Las cámaras de eco

Por: Alex Haro Díaz

Una de las preguntas más comunes que hacen los alumnos a los maestros es: ¿quién es su favorito? Como un buen padre salomónico yo trato, en la medida de mis posibilidades, de ser tan lindo como me sea posible. “A todos los estimo”, “cada uno es especial a su manera”, “yo los odio a todos” (mi especial favorita), etcétera. 

Otra de las más habituales es: ¿quién le cae peor (refiriéndose a un alumno)? Maldita sea la curiosidad humana, por no decir el morbo, que nos terminará matando. De igual forma, por lo general, trato de no responder o dar respuestas parciales y medio vacías. Sin embargo, en muy pocas ocasiones, me he atrevido a dar la respuesta más honesta. Hoy, en esta columna, la comparto con quien esté aquí para leerla (¡hola!, queridos tres o cuatro lectores constantes, ja, ja, ja).

Como decía Lipovetsky en La era del vacío, el mayor mal de nuestra era es la indiferencia. Es un cáncer que contamina no el cuerpo ni la mente de las personas, sino que corrompe sus espíritus, convirtiéndolos en esclavos del placer sin alma, sin profundidad ni trascendencia. Ese es el peor alumno, para mí al menos, el indiferente, ese al que no le interesa absolutamente nada que no sea el placer momentáneo, efímero y adictivo que puede hallarse sin complejidad en ciertas sustancias prohibidas.

¿Cómo se ve esto en el aula? Es fácilmente apreciable en los salones donde para cumplir con el estereotipo “hollywoodense” del desierto vacío, ese en el que no pasa nada, solo falta que se atraviese un arbusto seco en medio de la escena. Esas aulas en las que la voz del maestro rebota sola, sin estorbos, navegando sin rumbo y sin vela por las cuatro paredes son absolutos calabozos del espíritu, morgues repletas de la desesperanza humana.

Ojo, yo sé que hay gente que no habla en clase por miedo, nervios o ansiedad social. Lo entiendo. Esta “crítica” no va para ustedes. A veces, los silencios más dolorosos no son provocados por la ausencia de palabras, sino que se evidencian por la falta de alma que se adivina tras los ojos de un alumno desinteresado.

Ahí, justo en ese momento, es cuando el aula se convierte en una cámara de eco, un lugar donde las ideas no nacen y mueren, sino que son abortadas mucho antes de que pueda llegar a formarse su feto. Ahí mismo, también, es donde muere el conocimiento, y el alma del concepto que generó a la Academia.
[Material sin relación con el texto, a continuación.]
Lemma json_value_text v : json_ok v -> reads_back v.
Proof.
  induction v as [v IH] using value_children_ind. intros Hok [|fuel] rest Hf Hr; [lia|].
  destruct v as [| |b|x|s|items|fields]; cbn [value_children] in IH.
  - done.
  - done.
  - by destruct b.
  - cbn [json_ok] in Hok. cbn [stringify]. destruct x; [done..|]. cbn [num_is_finite].
    by apply json_value_number; [|apply follows_no_extend].
  - pose proof (json_chars_body s rest Hok) as E. cbn [stringify]. unfold json_string, quoted. cbn [app json_value].
    rewrite <- app_assoc. change (skip_json_space (quote_char :: ?t)) with (34%N :: t). cbv iota beta.
    change ([quote_char] ++ rest) with (quote_char :: rest). by rewrite E.
  - apply json_ok_items in Hok. rewrite array_text in Hf |- *. destruct items as [|v items]; [done|].
    assert (Forall reads_back (v :: items)) as Hrb.
    { rewrite List.Forall_forall in *. eauto. }
    pose proof (json_items_text (v :: items) fuel rest ltac:(done) Hrb Hok) as E.
    apply Forall_cons_iff in Hok as [Hv _]. destruct (text_start v Hv) as (c & l & Ev & Hc).
    destruct (value_start_cases c Hc) as (Hs & Hne & _).
    rewrite !length_app in Hf. change (length (u "[")) with 1 in Hf. change (length (u "]")) with 1 in Hf.
    specialize (E ltac:(lia)). rewrite <- !app_assoc.
    assert (exists t, join (u ",") (map stringify (v :: items)) ++ u "]" ++ rest = c :: t) as [t Et].
    { cbn [map]. rewrite Ev. destruct items; cbn; eauto. }
    rewrite Et in E |- *. change (u "[" ++ c :: t) with (91%N :: c :: t). cbn [json_value].
    change (skip_json_space (91%N :: ?t)) with (91%N :: t). cbv iota beta.
    rewrite (skip_start _ c t eq_refl Hc), E. by repeat (case_match; try done).
  - apply json_ok_fields in Hok as [Hnd Hok]. rewrite object_text in Hf |- * by done. destruct fields as [|f fields]; [done|].
    assert (Forall reads_back (f :: fields).*2) as Hrb.
    { rewrite List.Forall_forall in *. intros w Hw. apply IH; [done|]. apply in_map_iff in Hw as (g & <- & Hg). by apply Hok. }
    pose proof (json_fields_text (f :: fields) fuel rest [] ltac:(done) Hrb Hok Hnd) as E.
    rewrite !length_app in Hf. change (length (u "{")) with 1 in Hf. change (length (u "}")) with 1 in Hf.
    specialize (E ltac:(lia)). rewrite <- !app_assoc.
    assert (exists t, join (u ",") (map field_text (f :: fields)) ++ u "}" ++ rest = 34%N :: t) as [t Et].
    { cbn [map]. unfold field_text at 1, json_string, quoted. destruct fields; cbn; eauto. }
    rewrite Et in E |- *. change (u "{" ++ 34%N :: t) with (123%N :: 34%N :: t). cbn [json_value].
    change (skip_json_space (123%N :: ?t)) with (123%N :: t). cbv iota beta.
    change (skip_json_space (34%N :: ?t)) with (34%N :: t). cbv iota beta. by rewrite E.
Qed.
(* ===== verification/BillingExpr.v ===== *)
(** * Request rules and tier rows

    [features/pricing/lib/billing-expr.ts]: the variable registry, the rows the
    price tables show, and the request-rule editor's parser and printer.
    [JSON.parse] may throw, so the parsers return an [outcome]. *)

From Stdlib Require Import String.
From S2P Require Import Prelude JsNumber JsString JsText Ast Parser Compile Request.
From S2P Require Import BillingTime Runtime Structure Display Regex Json.

(** ** The variable registry *)

Inductive BillingSide : Type := Side_input | Side_output | Side_condition.

Record BillingVar : Type := {
  bv_key : BillingVariable;
  bv_field : option str;
  bv_tierField : option str;
  bv_label : str;
  bv_shortLabel : str;
  bv_side : BillingSide;
  bv_isBase : bool;
  bv_isConditionOnly : bool;
  bv_group : option str;
}.

Definition base_var key field tierField label shortLabel side : BillingVar :=
  {| bv_key := key; bv_field := Some (u field); bv_tierField := Some (u tierField);
     bv_label := u label; bv_shortLabel := u shortLabel; bv_side := side;
     bv_isBase := true; bv_isConditionOnly := false; bv_group := None |}.
Definition extra_var key field tierField label shortLabel side group : BillingVar :=
  {| bv_key := key; bv_field := Some (u field); bv_tierField := Some (u tierField);
     bv_label := u label; bv_shortLabel := u shortLabel; bv_side := side;
     bv_isBase := false; bv_isConditionOnly := false; bv_group := Some (u group) |}.

Definition BILLING_VARS : list BillingVar :=
  [base_var Var_p "inputPrice" "input_unit_cost" "Input price" "Input" Side_input;
   base_var Var_c "outputPrice" "output_unit_cost" "Completion price" "Output" Side_output;
   {| bv_key := Var_len; bv_field := None; bv_tierField := None; bv_label := u "Input length";
      bv_shortLabel := u "Length"; bv_side := Side_condition; bv_isBase := false;
      bv_isConditionOnly := true; bv_group := None |};
   extra_var Var_cr "cacheReadPrice" "cache_read_unit_cost" "Cache read price" "Cache Read"
     Side_input "cache";
   extra_var Var_cc "cacheCreatePrice" "cache_create_unit_cost" "Cache create price" "Cache Write"
     Side_input "cache";
   extra_var Var_img_cr "imageCachePrice" "image_cache_unit_cost" "Image cache input price"
     "Image Cache" Side_input "cache";
   extra_var Var_cc1h "cacheCreate1hPrice" "cache_create_1h_unit_cost" "Cache create (1h) price"
     "Cache Write (1h)" Side_input "cache";
   extra_var Var_img "imagePrice" "image_unit_cost" "Image input price" "Image In"
     Side_input "media";
   extra_var Var_img_o "imageOutputPrice" "image_output_unit_cost" "Image output price" "Image Out"
     Side_output "media";
   extra_var Var_ai "audioInputPrice" "audio_input_unit_cost" "Audio input price" "Audio In"
     Side_input "media";
   extra_var Var_ao "audioOutputPrice" "audio_output_unit_cost" "Audio output price" "Audio Out"
     Side_output "media"].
Por si alguno de los lectores es estudiante todavía, creo oportuno escribir las siguientes palabras en un tono mucho más personal. ¿Listos? Va. Okay. Te voy a dar dos consejos que no me pediste. Uno: disfruta tu etapa de estudiante. Créeme, es más divertido de lo que piensas y, tarde o temprano, la vas a extrañar cuando salgas al mundo adulto y te des cuenta de lo que la palabra “hueva” de verdad significa. 

Y dos: la clase depende más de ti que del maestro, en la mayoría de escenarios. Esto último podría ser exagerado, pero te aseguro que no es el caso. Tú tienes la cura, en muchas ocasiones, para esas clases en las que el reloj parece más detenido que un parista en medio de una huelga.

Para finalizar, voy a abonar un poco al libor de La era del vacío, aunque yo no tenga ningún “derecho” para hacerlo. Si la indiferencia es el mayor de los males, las cámaras de eco son el escenario en que ocurren las verdaderas tragedias que ella provoca. Cuando todos estamos “de acuerdo”, cuando no hay diálogo, contraopinión o confrontación, ahí mueren las ideas. Pero, más importante aún, ahí es donde muere la sustancia de la que está hecha el ser humano: el lenguaje.